> [Goal of the exercise]
Lines in the entries below where the word "them" shows up should each be copied.

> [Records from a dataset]

(** * Swahili M-PESA message parser: a shallow embedding of
      [swaili_mpesa_parser.py] and the properties checked against it.

    The Python class [SwahiliMPESAParser] is a table of regular expressions
    (one per transaction category), a routine that glues them into one
    pattern, and [parse_message], which runs the pattern with [re.search]
    and rewrites the captured groups into a result dictionary.

    Modelling choices, all of them visible below:
    - text is a [string] whose characters are the code points 0..255
      (ASCII and Latin-1); the character tests ([\d], [\s], case folding,
      [str.strip]) are the ones Python applies to these code points;
    - the [re] module is embedded as a backtracking matcher in
      continuation-passing style with Python's priorities (ordered
      alternation, greedy and lazy repetition, optional groups that are
      tried before they are skipped, leftmost [search]);
    - a Python [dict] is a [gmap] from keys to dynamically typed values;
    - a call either returns a dictionary or raises; [outcome] keeps both;
    - a finite Python [float] is written as the decimal value it was read
      from: [Finite neg q] stands for the double nearest to [q]. Values
      beyond the range of a double become infinite, values below it
      zero, as in Python; two literals that round to the same double
      are still told apart here, so no property below rests on two
      finite floats being different. *)

From Stdlib Require Import String Ascii List ZArith QArith Qpower Bool Lia.
From stdpp Require Import gmap strings.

> [Reply to the task]
    (one per transaction category), a routine that glues them into one
    Modelling choices, all of them visible below:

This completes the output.